という軍資金で、今日の有馬記念に来ているのである。







「わたしは、グラスワンダーの単勝かな?」


姉さん、手堅いね。的中おめでとう。

姉は、マークシートに、

『単勝 7番 1000円』と記入して、父に渡した。





「僕も姉貴と同じかな?7が好きだから」


7番しか買わない癖、変わらないな。
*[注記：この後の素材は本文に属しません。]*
Lemma createBackup_starts e :
  exists k, ObsidianGit.createBackup host e =
            Suspended Status k (ObsidianGit.setState host PluginState.status e).
Proof. eexists. reflexivity. Qed.

Lemma pullCommand_starts e :
  exists k, ObsidianGit.pullCommand host e =
            Suspended Pull k (ObsidianGit.setState host PluginState.pull e).
Proof. eexists. reflexivity. Qed.

Lemma pushCommand_starts e :
  exists k, ObsidianGit.pushCommand host e =
            Suspended Status k (ObsidianGit.setState host PluginState.status e).
Proof. eexists. reflexivity. Qed.

(** What firing a timer does to the system. *)
Lemma fire_effect t s :
  let e := env s in
  let w := Timers.rearm t (window e) in
  window (env (Loop.fire host t s)) = w /\
  unhandled (Loop.fire host t s) = unhandled s /\
  match action t with
  | ResetMessage =>
      statusBar (env (Loop.fire host t s)) =
        StatusBar.resetMessage (statusBar e) /\
      pending (Loop.fire host t s) = pending s /\
      issued (Loop.fire host t s) = issued s /\
      state (env (Loop.fire host t s)) = state e
  | RefreshStatusBar =>
      statusBar (env (Loop.fire host t s)) =
        StatusBar.displayState host (state e) (lastUpdate e) w (statusBar e) /\
      pending (Loop.fire host t s) = pending s /\
      issued (Loop.fire host t s) = issued s /\
      state (env (Loop.fire host t s)) = state e
  | RunBackup =>
      statusBar (env (Loop.fire host t s)) =
        StatusBar.displayState host PluginState.status (lastUpdate e) w
                               (statusBar e) /\
      map request (pending (Loop.fire host t s)) =
        (map request (pending s) ++ [Status])%list /\
      issued (Loop.fire host t s) = (issued s ++ [Status])%list /\
      state (env (Loop.fire host t s)) = PluginState.status
  end.
Proof.
  unfold Loop.fire. destruct (action t); cbn.
  - repeat split.
  - repeat split.
  - repeat split. now rewrite map_app.
Qed.

Lemma rearm_now t w : now (Timers.rearm t w) = now w.
Proof. reflexivity. Qed.

(** A timer armed after [t] fired was armed before, or it is the next
    round of an interval with the handle of [t]. *)
Lemma rearm_In t w u :
  In u (timers (Timers.rearm t w)) ->
  (In u (timers w) /\ tid u <> tid t) \/
  (exists u0 p, In u0 (timers w) /\ tid u0 = tid t /\ period u0 = Some p /\
                u = mkTimer (tid u0) (now w + Timers.delay_of p) (Some p)
                            (action u0)).
Proof.
  unfold Timers.rearm; cbn [timers]. rewrite in_flat_map.
  intros [u0 [Hin Hu]]. destruct (Z.eqb_spec (tid u0) (tid t)) as [E|N].
  - destruct (period u0) as [p|] eqn:P; [|destruct Hu].
    destruct Hu as [<-|[]]. right. now exists u0, p.
  - destruct Hu as [<-|[]]. now left.
Qed.

Lemma rearm_keeps t w u :
  In u (timers w) -> tid u <> tid t -> In u (timers (Timers.rearm t w)).
Proof.
  intros Hin N. unfold Timers.rearm; cbn [timers]. rewrite in_flat_map.
  exists u. split; [assumption|].
  destruct (Z.eqb_spec (tid u) (tid t)); [contradiction|now left].
Qed.

Lemma armed_for_nil a e :
  armed_for a e = [] <->
  forall u, In u (timers (window e)) -> has_action a u = false.
Proof.
  unfold armed_for. induction (timers (window e)) as [|u l IH]; cbn.
  - split; [intros _ ? []|reflexivity].
  - destruct (has_action a u) eqn:H; split.
    + discriminate.
    + intros A. specialize (A u (or_introl eq_refl)). congruence.
    + intros E v [<-|Hv]; [assumption|]. now apply IH.
    + intros A. apply IH. intros v Hv. apply A. now right.
Qed.

Lemma has_action_rearmed a u0 d p :
  has_action a (mkTimer (tid u0) d p (action u0)) = has_action a u0.
Proof. reflexivity. Qed.

Lemma rearm_armed_for_nil a t e :
  armed_for a e = [] ->
  armed_for a (with_window (Timers.rearm t (window e)) e) = [].
Proof.
  rewrite !armed_for_nil. intros A u Hu. cbn [window with_window] in Hu.
  apply rearm_In in Hu as [[Hu _]|[u0 [p [Hu0 [_ [_ ->]]]]]].
  - now apply A.
  - rewrite has_action_rearmed. now apply A.
Qed.

Lemma armed_for_window a e e' :
  window e' = window e -> armed_for a e' = armed_for a e.
Proof. unfold armed_for. now intros ->. Qed.

Lemma fire_window t s :
  window (env (Loop.fire host t s)) = Timers.rearm t (window (env s)).
Proof. apply (fire_effect t s). Qed.

Lemma fire_armed_for_nil a t s :
  armed_for a (env s) = [] -> armed_for a (env (Loop.fire host t s)) = [].
Proof.
  intros A. rewrite (armed_for_window a
                       (with_window (Timers.rearm t (window (env s))) (env s))).
  - now apply rearm_armed_for_nil.
  - apply fire_window.
Qed.

(** Firing a timer that is not a message reset leaves the flag alone, and
    the whole status bar while the flag is set. *)
Lemma fire_flag t s :
  has_action ResetMessage t = false ->
  flag (Loop.fire host t s) = flag s /\
  (flag s = true -> statusBar (env (Loop.fire host t s)) = statusBar (env s)).
Proof.
  intros H. unfold flag.
  destruct (fire_effect t s) as [_ [_ E]].
  destruct (action t) eqn:A; [unfold has_action in H; now rewrite A in H| |];
    destruct E as [-> _]; (split; [apply displayState_flag|]);
    apply displayState_suppressed.
Qed.

Lemma fire_reset_flag t s :
  has_action ResetMessage t = true -> flag (Loop.fire host t s) = false.
Proof.
  intros H. unfold flag. destruct (fire_effect t s) as [_ [_ E]].
  destruct (action t) eqn:A; try (unfold has_action in H; now rewrite A in H).
  now destruct E as [-> _].
Qed.

Lemma tick_unfold s :
  Loop.tick host s =
  fold_left (Loop.turn host)
    (filter (Timers.is_due (Timers.elapse (window (env s))))
            (timers (window (env s))))
    (Loop.with_env (with_window (Timers.elapse (window (env s))) (env s)) s).
Proof. reflexivity. Qed.

Lemma turns_invariant (P : System -> Prop) (Q : Timer -> Prop) l :
  (forall s t, P s -> Q t -> P (Loop.fire host t s)) ->
  Forall Q l -> forall s, P s -> P (fold_left (Loop.turn host) l s).
Proof.
  intros Hf Hl. induction Hl as [|t l Ht _ IH]; intros s Hs; [assumption|].
  cbn [fold_left]. apply IH. unfold Loop.turn.
  destruct (Timers.armed _ _); [now apply Hf|assumption].
Qed.

Lemma due_timers_quiet a s :
  armed_for a (env s) = [] ->
  Forall (fun t => has_action a t = false)
         (filter (Timers.is_due (Timers.elapse (window (env s))))
                 (timers (window (env s)))).
Proof.
  rewrite armed_for_nil. intros A. apply Forall_forall. intros t Ht.
  apply filter_In in Ht as [Ht _]. now apply A.
Qed.

(** No backup timer: time passes and no cycle starts. *)
Lemma tick_without_backup s :
  armed_for RunBackup (env s) = [] ->
  armed_for RunBackup (env (Loop.tick host s)) = [] /\
  issued (Loop.tick host s) = issued s /\
  pending (Loop.tick host s) = pending s.
Proof.
  intros A. rewrite tick_unfold.
  apply (turns_invariant
           (fun s' => armed_for RunBackup (env s') = [] /\
                      issued s' = issued s /\ pending s' = pending s)
           (fun t => has_action RunBackup t = false)).
  - intros s' t [A' [I P]] Q. split; [now apply fire_armed_for_nil|].
    destruct (fire_effect t s') as [_ [_ E]].
    destruct (action t) eqn:At;
      try (unfold has_action in Q; now rewrite At in Q);
      destruct E as [_ [-> [-> _]]]; now split.
  - now apply due_timers_quiet.
  - repeat split. exact A.
Qed.

Lemma advance_S k s :
  Loop.advance host (S k) s = Loop.tick host (Loop.advance host k s).
Proof. reflexivity. Qed.

Lemma advance_without_backup s k :
  armed_for RunBackup (env s) = [] ->
  armed_for RunBackup (env (Loop.advance host k s)) = [] /\
  issued (Loop.advance host k s) = issued s /\
  pending (Loop.advance host k s) = pending s.
Proof.
  intros A. induction k as [|k [A' [I P]]]; [now repeat split|].
  rewrite advance_S.
  destruct (tick_without_backup _ A') as [A'' [I' P']].
  repeat split; [assumption|congruence|congruence].
Qed.

(** No reset pending and the flag set: the status bar stays as it is. *)
Lemma tick_without_reset s :
  flag s = true -> armed_for ResetMessage (env s) = [] ->
  armed_for ResetMessage (env (Loop.tick host s)) = [] /\
  statusBar (env (Loop.tick host s)) = statusBar (env s).
Proof.
  intros F A. rewrite tick_unfold.
  apply (turns_invariant
           (fun s' => armed_for ResetMessage (env s') = [] /\
                      statusBar (env s') = statusBar (env s))
           (fun t => has_action ResetMessage t = false)).
  - intros s' t [A' B] Q. split; [now apply fire_armed_for_nil|].
    destruct (fire_flag t s' Q) as [_ K]. rewrite K; [assumption|].
    unfold flag in *. now rewrite B.
  - now apply due_timers_quiet.
  - split; [exact A|reflexivity].
Qed.

Lemma advance_without_reset s k :
  flag s = true -> armed_for ResetMessage (env s) = [] ->
  armed_for ResetMessage (env (Loop.advance host k s)) = [] /\
  statusBar (env (Loop.advance host k s)) = statusBar (env s).
Proof.
  intros F A. induction k as [|k [A' B]]; [now split|].
  rewrite advance_S.
  destruct (tick_without_reset (Loop.advance host k s)) as [A'' B'];
    [unfold flag in *; now rewrite B|assumption|].
  split; [assumption|congruence].
Qed.

Section OneMessage.
Variable R : Timer.
Variable B : StatusBarData.
Hypothesis R_timeout : period R = None.
Hypothesis R_reset : has_action ResetMessage R = true.
Hypothesis B_flag : isDisplayingMessage B = true.

Lemma waiting_others s t :
  waiting R B s -> In t (timers (window (env s))) -> t = R \/ other_timer R t.
Proof.
  intros [_ [_ U]] Ht. destruct (Z.eq_dec (tid t) (tid R)) as [E|N].
  - left. apply U; auto.
  - destruct (has_action ResetMessage t) eqn:A.
    + left. apply U; auto.
    + right. now split.
Qed.

Lemma fire_other_waiting t s :
  waiting R B s -> other_timer R t -> waiting R B (Loop.fire host t s).
Proof.
  intros [Hb [Hin U]] [N A]. split; [|split].
  - destruct (fire_flag t s A) as [_ K]. rewrite K; [assumption|].
    unfold flag. now rewrite Hb.
  - rewrite fire_window. apply rearm_keeps; [assumption|congruence].
  - intros u Hu C. rewrite fire_window in Hu.
    apply rearm_In in Hu as [[Hu _]|[u0 [p [Hu0 [E [_ ->]]]]]].
    + now apply U.
    + exfalso. cbn [tid] in C. rewrite has_action_rearmed in C.
      apply N. rewrite <- E. f_equal. apply U; [assumption|].
      destruct C as [C|C]; [left; congruence|now right].
Qed.

Lemma fire_reset_resumed s :
  waiting R B s -> resumed (Loop.fire host R s).
Proof.
  intros [_ [_ U]]. split; [now apply fire_reset_flag|].
  apply armed_for_nil. intros u Hu. rewrite fire_window in Hu.
  apply rearm_In in Hu as [[Hu N]|[u0 [p [Hu0 [E [P _]]]]]].
  - destruct (has_action ResetMessage u) eqn:A; [|reflexivity].
    exfalso. apply N. f_equal. apply U; auto.
  - rewrite (U u0 Hu0 (or_introl E)) in P. congruence.
Qed.

Lemma fire_resumed t s : resumed s -> resumed (Loop.fire host t s).
Proof.
  intros [F A]. split; [|now apply fire_armed_for_nil].
  destruct (has_action ResetMessage t) eqn:H.
  - now apply fire_reset_flag.
  - destruct (fire_flag t s H) as [-> _]. assumption.
Qed.

Lemma turns_resumed l s : resumed s -> resumed (fold_left (Loop.turn host) l s).
Proof.
  apply (turns_invariant resumed (fun _ => True)).
  - intros s' t Hs _. now apply fire_resumed.
  - apply Forall_forall. trivial.
Qed.

Lemma waiting_armed s :
  waiting R B s -> Timers.armed (tid R) (window (env s)) = true.
Proof.
  intros [_ [Hin _]]. unfold Timers.armed. apply existsb_exists.
  exists R. split; [assumption|apply Z.eqb_refl].
Qed.

Lemma turns_waiting l :
  Forall (fun t => t = R \/ other_timer R t) l ->
  forall s, waiting R B s ->
            (In R l -> resumed (fold_left (Loop.turn host) l s)) /\
            (~ In R l -> waiting R B (fold_left (Loop.turn host) l s)).
Proof.
  induction 1 as [|t l Ht _ IH]; intros s W.
  - split; [intros []|intros _; assumption].
  - cbn [fold_left]. destruct Ht as [->|O].
    + assert (Rs : resumed (Loop.turn host s R)).
      { unfold Loop.turn. rewrite (waiting_armed s W).
        now apply fire_reset_resumed. }
      split; [intros _; now apply turns_resumed|].
      intros N. exfalso. apply N. now left.
    + assert (W' : waiting R B (Loop.turn host s t)).
      { unfold Loop.turn. destruct (Timers.armed _ _); [|assumption].
        now apply fire_other_waiting. }
      destruct (IH _ W') as [I1 I2]. split.
      * intros [E|Hin]; [|now apply I1].
        exfalso. destruct O as [N _]. apply N. now rewrite E.
      * intros N. apply I2. intros Hin. apply N. now right.
Qed.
今回は的中おめでとう。

同じく

『単勝 7番 1000円』と記入して、父に渡した。





「健一はどうするのよ?お前だけ4000円買っていいんだよ?クリスマス無し。お年玉は1000円に減額だからね?」


と、嫌味な視線を浴びせる母。


ーーースペシャルウィークとテイエムオペラオーの


お前だけ、グラスワンダー外すのか?と言うような顔をして見つめてくる父に対して、


ーーーワイドで。3番と11番のワイド。


と、言って、

『ワイド 3-11 4000円』と記入して、父に渡した。


しばらくすると、父がそれぞれの馬券を買ってきて、それを子供たちに渡した。


ターフを見下ろした。


凄い歓声だ。


間もなく、ファンファーレ。


この有馬記念の結果、凄まじいんだよ。

生で見られるなんて、かなりラッキーだよなぁ。


歴史的な有馬記念が間もなく出走。